(** Bytes other than the marker are stepped over one by one. *)
Lemma runs_scan (seg : Buffer) txid timestamp : forall (a c : Buffer) signatures res,
  ~ In 48%nat seg ->
  runs (a ++ seg ++ c) txid timestamp (List.length a + List.length seg) signatures res ->
  runs (a ++ seg ++ c) txid timestamp (List.length a) signatures res.
Proof.
  induction seg as [|b seg IH]; intros a c signatures res Hno Hrun.
  - simpl in Hrun. now rewrite Nat.add_0_r in Hrun.
  - assert (Hb : at_ (a ++ (b :: seg) ++ c) (List.length a) = Some b).
    { rewrite <- (Nat.add_0_r (List.length a)). now rewrite at_app_exact. }
    apply runs_continue.
    + rewrite length_app. simpl. lia.
    + unfold loop_body. rewrite Hb. simpl.
      destruct (Nat.eqb_spec b 48); [|reflexivity].
      subst. exfalso. apply Hno. now left.
    + replace (a ++ (b :: seg) ++ c) with ((a ++ [b]) ++ seg ++ c) in *
        by (rewrite <- app_assoc; reflexivity).
      replace (S (List.length a)) with (List.length (a ++ [b]))
        by (rewrite length_app; simpl; lia).
      apply IH; [intros H; apply Hno; now right|].
      rewrite length_app. simpl.
      replace (List.length a + 1 + List.length seg)%nat
        with (List.length a + S (List.length seg))%nat by lia.
      exact Hrun.
Qed.

Lemma is_bytes_der (rb sb : Buffer) :
  is_bytes rb -> is_bytes sb ->
  (4 + List.length rb + List.length sb < 256)%nat ->
  is_bytes (der rb sb).
Proof.
  intros Hrb Hsb Hlen. unfold der, is_bytes.
  repeat (apply Forall_cons; [lia|]).
  apply Forall_app. split; [assumption|].
  repeat (apply Forall_cons; [lia|]). assumption.
Qed.

(** X19. The parser recovers a DER signature embedded in a script.  Take
    non-empty byte strings [R] and [S] whose encoding
    [30 len 02 |R| R 02 |S| S] has a one-byte length, and put it between
    bytes that contain no [0x30] marker (a push opcode before, a sighash
    byte after).  Parsing the hexadecimal text of that script returns
    exactly one signature: [r] and [s] are the big-endian values of [R] and
    [S], [derEncoded] is the encoding, [rawHex] its hexadecimal text.  The
    message hash it carries is the digest of the empty input, whatever
    the transaction. *)
Theorem der_round_trip (pre rb sb suf : Buffer) (txid : string) (timestamp : Z) :
  is_bytes pre -> is_bytes rb -> is_bytes sb -> is_bytes suf ->
  rb <> [] -> sb <> [] ->
  (4 + List.length rb + List.length sb < 256)%nat ->
  ~ In 48%nat pre -> ~ In 48%nat suf ->
  parseDERSignature (hex_encode (pre ++ der rb sb ++ suf)) txid timestamp =
    (Some [mkECDSASignature (be_value rb) (be_value sb) None (der rb sb)
                            (hex_encode (der rb sb)) sha256_of_nothing
                            timestamp txid],
     []).
Proof.
  intros Hpre Hrb Hsb Hsuf Hr Hs Hlen Hnpre Hnsuf.
  rewrite (parseDERSignature_runs _ _ _ (Ok [signature_of rb sb txid timestamp]));
    [reflexivity|].
  rewrite hex_decode_encode.
  2:{ apply Forall_app. split; [assumption|]. apply Forall_app.
      split; [now apply is_bytes_der|assumption]. }
  change 0%nat with (List.length (@nil nat)).
  change (pre ++ der rb sb ++ suf) with ([] ++ pre ++ der rb sb ++ suf).
  apply runs_scan; [assumption|]. cbn [app List.length Nat.add].
  apply (runs_push _ _ _ _ _ (signature_of rb sb txid timestamp)
                   (4 + List.length rb + List.length sb + 2)%nat).
  - rewrite !length_app, der_length. lia.
  - rewrite loop_body_view by (rewrite length_app; lia).
    rewrite skipn_exact. now apply loop_body_der.
  - cbn [app].
    replace (pre ++ der rb sb ++ suf) with ((pre ++ der rb sb) ++ suf ++ [])
      by (now rewrite app_nil_r, <- app_assoc).
    replace (List.length pre + (4 + List.length rb + List.length sb + 2))%nat
      with (List.length (pre ++ der rb sb))
      by (rewrite length_app, der_length; lia).
    apply runs_scan; [assumption|].
    apply runs_end. rewrite !length_app. simpl. lia.
Qed.

Lemma der_round_trip_witness :
  parseDERSignature "483007020200ff020101014121" "tx" 0 =
    (Some [mkECDSASignature 255 1 None [48; 7; 2; 2; 0; 255; 2; 1; 1]%nat
                            "3007020200ff020101" sha256_of_nothing 0 "tx"],
     []).
Proof.
  refine (der_round_trip [72]%nat [0; 255]%nat [1]%nat [1; 65; 33]%nat "tx" 0
                         _ _ _ _ _ _ _ _ _).
  - repeat constructor.
  - repeat constructor.
  - repeat constructor.
  - repeat constructor.
  - discriminate.
  - discriminate.
  - simpl. lia.
  - simpl. intuition discriminate.
  - simpl. intuition discriminate.
Defined.


(** X20. An empty number field discards everything.  When the script
    holds a good signature and, after it, a marker whose R field has
    length 0 ([30 t 02 00 ...], with the [t + 2] bytes it announces
    present), [BigInt('0x')] throws: the parser returns [null] and logs
    the error, and the signature it had already found is lost. *)
Theorem empty_field_discards_found (pre rb sb rest : Buffer) (t : nat)
        (txid : string) (timestamp : Z) :
  is_bytes pre -> is_bytes rb -> is_bytes sb -> is_bytes rest ->
  rb <> [] -> sb <> [] ->
  (4 + List.length rb + List.length sb < 256)%nat ->
  ~ In 48%nat pre ->
  (t < 256)%nat -> (t + 2 <= 4 + List.length rest)%nat ->
  parseDERSignature (hex_encode (pre ++ der rb sb ++ [48; t; 2; 0]%nat ++ rest))
                    txid timestamp =
    (None, [("[!] Error parsing DER signature: " ++ syntax_error "0x")%string]).
Proof.
  intros Hpre Hrb Hsb Hrest Hr Hs Hlen Hnpre Ht Hfit.
  rewrite (parseDERSignature_runs _ _ _ (Throw (syntax_error "0x")));
    [reflexivity|].
  rewrite hex_decode_encode.
  2:{ apply Forall_app. split; [assumption|]. apply Forall_app.
      split; [now apply is_bytes_der|].
      repeat (apply Forall_cons; [lia|]). assumption. }
  set (tail := [48; t; 2; 0]%nat ++ rest).
  change 0%nat with (List.length (@nil nat)).
  change (pre ++ der rb sb ++ tail) with ([] ++ pre ++ der rb sb ++ tail).
  apply runs_scan; [assumption|]. cbn [app List.length Nat.add].
  apply (runs_push _ _ _ _ _ (signature_of rb sb txid timestamp)
                   (4 + List.length rb + List.length sb + 2)%nat).
  - rewrite !length_app, der_length. lia.
  - rewrite loop_body_view by (rewrite length_app; lia).
    rewrite skipn_exact. now apply loop_body_der.
  - assert (Hview : skipn (List.length pre + (4 + List.length rb + List.length sb + 2))
                          (pre ++ der rb sb ++ tail) = tail).
    { rewrite <- (der_length rb sb), <- length_app, app_assoc. apply skipn_exact. }
    apply runs_raise.
    + rewrite !length_app, der_length. subst tail. simpl. lia.
    + rewrite loop_body_view by (rewrite !length_app, der_length; lia).
      rewrite Hview. subst tail. unfold loop_body. cbn [at_ nth_error app Nat.add is_not].
      simpl List.length.
      destruct (Nat.ltb_spec (S (S (S (S (List.length rest))))) (t + 2)); [lia|].
      reflexivity.
Qed.

Lemma empty_field_discards_found_witness :
  parseDERSignature "483007020200ff0201013002020041" "tx" 0 =
    (None, [("[!] Error parsing DER signature: " ++ syntax_error "0x")%string]).
Proof.
  refine (empty_field_discards_found [72]%nat [0; 255]%nat [1]%nat [65]%nat 2 "tx" 0
                                     _ _ _ _ _ _ _ _ _ _).
  - repeat constructor.
  - repeat constructor.
  - repeat constructor.
  - repeat constructor.
  - discriminate.
  - discriminate.
  - simpl. lia.
  - simpl. intuition discriminate.
  - lia.
  - simpl. lia.
Defined.

(** X21. A script without the marker byte holds no signature: if no
    byte of the decoded script is [0x30], the parser returns [null] and
    logs nothing. *)
Theorem no_marker_no_signature (hex txid : string) (timestamp : Z) :
  ~ In 48%nat (hex_decode hex) ->
  parseDERSignature hex txid timestamp = (None, []).
Proof.
  intros Hno.
  rewrite (parseDERSignature_runs _ _ _ (Ok [])); [reflexivity|].
  change 0%nat with (List.length (@nil nat)).
  rewrite <- (app_nil_r (hex_decode hex)).
  change (hex_decode hex ++ []) with ([] ++ hex_decode hex ++ []).
  apply runs_scan; [assumption|].
  apply runs_end. simpl. rewrite app_nil_r. lia.
Qed.

Lemma no_marker_no_signature_witness :
  parseDERSignature "4104ffee0302" "tx" 0 = (None, []).
Proof.
  apply (no_marker_no_signature "4104ffee0302" "tx" 0).
  simpl. intuition discriminate.
Defined.

(** X22. The loop ends.  Whatever the bytes, the [while] loop of
    [parseDERSignature] comes to an end within one turn per byte: the
    offset moves forward in every turn (by 1, or by [totalLength + 2]
    after a signature). *)
Theorem parse_loop_terminates (buffer : Buffer) (txid : string) (timestamp : Z) :
  exists res,
    parse_from (S (List.length buffer)) buffer txid timestamp 0 [] = Some res /\
    runs buffer txid timestamp 0 [] res.
Proof.
  destruct (runs_total buffer txid timestamp (List.length buffer) 0 [] ltac:(lia))
    as [res Hres].
  exists res. split; [|assumption].
  apply (runs_parse_from _ _ _ _ _ _ Hres). lia.
Qed.

(** *** What is returned *)

Lemma hex_value_bound (c : ascii) (x : nat) : hex_value c = Some x -> (x < 16)%nat.
Proof.
  unfold hex_value, JSBigInt.digit_val.
  set (n := Z.of_nat (nat_of_ascii c)).
  destruct ((48 <=? n)%Z && (n <=? 57)%Z) eqn:E1.
  - apply andb_prop in E1 as [?%Z.leb_le ?%Z.leb_le].
    destruct (n - 48 <? 16)%Z eqn:E; [|discriminate].
    apply Z.ltb_lt in E. simpl. intros [= <-]. lia.
  - destruct ((97 <=? n)%Z && (n <=? 102)%Z) eqn:E2.
    + apply andb_prop in E2 as [?%Z.leb_le ?%Z.leb_le].
      destruct (n - 87 <? 16)%Z eqn:E; [|discriminate].
      apply Z.ltb_lt in E. simpl. intros [= <-]. lia.
    + destruct ((65 <=? n)%Z && (n <=? 70)%Z) eqn:E3; [|discriminate].
      apply andb_prop in E3 as [?%Z.leb_le ?%Z.leb_le].
      destruct (n - 55 <? 16)%Z eqn:E; [|discriminate].
      apply Z.ltb_lt in E. simpl. intros [= <-]. lia.
Qed.

(** [Buffer.from(_, 'hex')] gives bytes. *)
Lemma is_bytes_hex_decode (hex : string) : is_bytes (hex_decode hex).
Proof.
  assert (H : forall n hex, (String.length hex <= n)%nat -> is_bytes (hex_decode hex)).
  { induction n as [|n IH]; intros [|a [|b rest]] Hn; try (now constructor).
    - simpl in Hn. lia.
    - cbn [hex_decode].
      destruct (hex_value a) as [x|] eqn:Ea; [|constructor].
      destruct (hex_value b) as [y|] eqn:Eb; [|constructor].
      apply hex_value_bound in Ea, Eb.
      constructor; [lia|]. apply IH. simpl in Hn. lia. }
  now apply (H (String.length hex)).
Qed.

Lemma is_bytes_slice (buffer : Buffer) (start : nat) (end_ : option nat) :
  is_bytes buffer -> is_bytes (slice buffer start end_).
Proof.
  intros H. unfold slice. destruct end_ as [e|]; [|constructor].
  unfold is_bytes in *. rewrite Forall_forall in *. intros b Hin.
  apply H. rewrite <- (firstn_skipn start buffer). apply in_or_app. right.
  rewrite <- (firstn_skipn (e - start) (skipn start buffer)).
  apply in_or_app. now left.
Qed.

Lemma be_value_nonneg (bytes : Buffer) : (0 <= be_value bytes)%Z.
Proof.
  unfold be_value.
  assert (H : forall acc, (0 <= acc)%Z ->
            (0 <= fold_left (fun acc b => acc * 256 + Z.of_nat b)%Z bytes acc)%Z).
  { induction bytes as [|b bytes IH]; intros acc Hacc; [assumption|].
    simpl. apply IH. lia. }
  apply H. lia.
Qed.

Lemma bigint_of_bytes_nonneg (bytes : Buffer) (z : Z) :
  is_bytes bytes -> bigint_of_bytes bytes = Ok z -> (0 <= z)%Z.
Proof.
  intros H. rewrite (bigint_of_bytes_value _ H).
  destruct bytes; [discriminate|]. intros [= <-]. apply be_value_nonneg.
Qed.
(** * Green_ship: the FuelEU compliance accounting engine

    A shallow embedding of the backend's accounting core
    (backend/src/core/domain/entities and backend/src/core/application/use-cases)
    and the properties its specification states about it.

    Conventions of the embedding.
    - A TypeScript [number] that carries a quantity (grams, tonnes, gCO2e/MJ,
      EUR) is an exact rational [Q]; the rounding of IEEE doubles, NaN and the
      infinities are outside the model.  Equality of quantities is [==].
    - A [number] that carries a calendar year is an integer [Z]; the year
      columns of the store are integer columns.
    - A [Date] is the integer number of milliseconds it wraps.
    - A method that throws returns [Throw e]; [e] names the message of the
      [Error] (the template parameters of a message are the constructor's
      arguments).  A method that mutates [this] returns the object as it is
      when the method exits, also when it exits by throwing.
    - Console output is not modelled. *)

From Stdlib Require Import ZArith QArith Qabs Qround List String Ascii Bool Lia Lqa.
From Stdlib Require Import Sorted.
Import ListNotations.

Open Scope Q_scope.

(* ================================================================== *)
(** ** JavaScript primitives used by the sources *)

Module Js.

(** [x < y] and [x >= y], [x === y] on numbers. *)
Definition ltb (x y : Q) : bool := negb (Qle_bool y x).
Definition geb (x y : Q) : bool := Qle_bool y x.
Definition gtb (x y : Q) : bool := ltb y x.
Definition leb (x y : Q) : bool := Qle_bool x y.
Definition eqb (x y : Q) : bool := Qeq_bool x y.

(** Truthiness of a number: [!x] holds exactly for [0] (NaN is outside
    the model). *)
Definition truthy (x : Q) : bool := negb (Qeq_bool x 0).
Definition truthyZ (x : Z) : bool := negb (x =? 0)%Z.

(** [Math.abs], [Math.max]. *)
Definition abs (x : Q) : Q := Qabs x.
Definition max (x y : Q) : Q := if Qle_bool x y then y else x.

(** White space removed by [String.prototype.trim], restricted to the
    one-byte characters: TAB, LF, VT, FF, CR and SPACE. *)
Definition is_space (c : ascii) : bool :=
  let n := nat_of_ascii c in
  (((9 <=? n) && (n <=? 13)) || (n =? 32))%nat.
(** * btbd/proxy: the client library (package [client])

    A shallow embedding of the client side of the proxy protocol: the pod
    table kept by [Proxy], the selection of the best proxy pod, the
    interpretation of the [Proxy-*] response headers and the retrying
    [Do] loop, followed by the properties of the coordination protocol.

    Conventions of the embedding.
    - Go's [int], [int64] and [uint] are integers in [Z]; arithmetic that can
      leave the 64-bit range is wrapped explicitly ([wrap64], [uint_succ]).
    - [map[int]*Pod] is a [gmap Z Pod].  Every [*Pod] is reachable from one
      map entry only, so in-place mutation of a pod is an update of its entry.
    - The mutexes are not modelled: every function is the sequential
      behaviour of its body.
    - Functions of Go's standard library that the package only calls
      (net/url, encoding/json, the HTTP transport and the clock) are the
      operations of the classes [Lib] and [Network].
    - The background pings ([pingProxy], [pingProxies]) run concurrently
      with the callers and are not part of the embedding. *)

From Stdlib Require Import ZArith String Ascii List Lia DecimalString.
From stdpp Require Import gmap strings list fin_maps.

Local Open Scope string_scope.
Local Open Scope Z_scope.

(** ** Machine integers *)

Definition MaxInt64 : Z := 2 ^ 63 - 1.
Definition MaxUint64 : Z := 2 ^ 64 - 1.

(** Conversion of an integer to [int64] (two's complement wrap-around). *)
Definition wrap64 (z : Z) : Z := (z + 2 ^ 63) mod 2 ^ 64 - 2 ^ 63.

(** [attempt++] on a [uint]. *)
Definition uint_succ (n : Z) : Z := (n + 1) mod 2 ^ 64.

Definition uint_range (z : Z) : Prop := 0 <= z <= MaxUint64.

(** ** Package strings *)

(** [strings.Contains(s, substr)]. *)
Fixpoint strings_Contains (s substr : string) : bool :=
  String.prefix substr s ||
  match s with
  | EmptyString => false
  | String _ s' => strings_Contains s' substr
  end.

(** ** Package strconv *)

(** The [Err] field of a [*strconv.NumError]. *)
Inductive NumErr : Type := ErrSyntax | ErrRange.

Definition digit_of (c : ascii) : option Z :=
  let n := Z.of_nat (nat_of_ascii c) in
  if (48 <=? n) && (n <=? 57) then Some (n - 48) else None.

(** The digit loop of [strconv.ParseUint(s, 10, 64)]: the first offending
    character decides between a syntax and a range error. *)
Fixpoint parseUint_loop (s : string) (n : Z) : NumErr + Z :=
  match s with
  | EmptyString => inr n
  | String c s' =>
      match digit_of c with
      | None => inl ErrSyntax
      | Some d =>
          if MaxUint64 / 10 + 1 <=? n then inl ErrRange
          else if MaxUint64 <? n * 10 + d then inl ErrRange
          else parseUint_loop s' (n * 10 + d)
      end
  end.

Definition strconv_ParseUint (s : string) : NumErr + Z :=
  match s with
  | EmptyString => inl ErrSyntax
  | _ => parseUint_loop s 0
  end.

(** [strconv.ParseInt(s, 10, 64)]. *)
Definition strconv_ParseInt (s : string) : NumErr + Z :=
  match s with
  | EmptyString => inl ErrSyntax
  | String c rest =>
      let neg := Ascii.eqb c "-" in
      let digits := if Ascii.eqb c "+" || neg then rest else s in
      match strconv_ParseUint digits with
      | inl e => inl e
      | inr un =>
          if negb neg && (2 ^ 63 <=? un) then inl ErrRange
          else if neg && (2 ^ 63 <? un) then inl ErrRange
          else inr (if neg then - un else un)
      end
  end.

(** [strconv.Itoa]. *)
Definition strconv_Itoa (z : Z) : string := NilZero.string_of_int (Z.to_int z).

(** ** Package net/http: headers

    [http.Header] is a [map[string][]string].  [Get], [Set] and [Del]
    canonicalise their key; every key the client uses is already in canonical
    form, so the canonicalisation is the identity on them and is left out. *)

Abbreviation Header := (gmap string (list string)).

Definition Header_Get (h : Header) (key : string) : string :=
  match h !! key with
  | Some (v :: _) => v
  | _ => EmptyString
  end.

Definition Header_Set (h : Header) (key value : string) : Header :=
  <[key := [value]]> h.

Definition Header_Del (h : Header) (key : string) : Header := delete key h.

(** ** Errors *)

(** What made a header unreadable. *)
Inductive ParseCause : Type :=
| NumError (num : string) (err : NumErr)  (* *strconv.NumError of ParseInt *)
| JSONError (text : string).              (* error of json.Unmarshal *)

(** The error values the client returns. *)
Inductive error : Type :=
| ParsingError (header : string) (cause : ParseCause)
    (* fmt.Errorf("error parsing <header>: %v", err) *)
| TransportError (text : string)
    (* the error of client.Do, [text] being err.Error() *)
| URLError (text : string)
    (* the error of url.Parse or http.NewRequest *)
| ErrorString (text : string).
    (* errors.New(text) *)

(** ** The pod table *)

(** [time.Time], as a reading of the clock; the zero [Time] is [0]. *)
Abbreviation Time := Z (only parsing).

□ □ □

Every line above that holds "substr" should be copied out.

(** [strings.Contains(s, substr)]. *)
Fixpoint strings_Contains (s substr : string) : bool :=
  String.prefix substr s ||
  | String _ s' => strings_Contains s' substr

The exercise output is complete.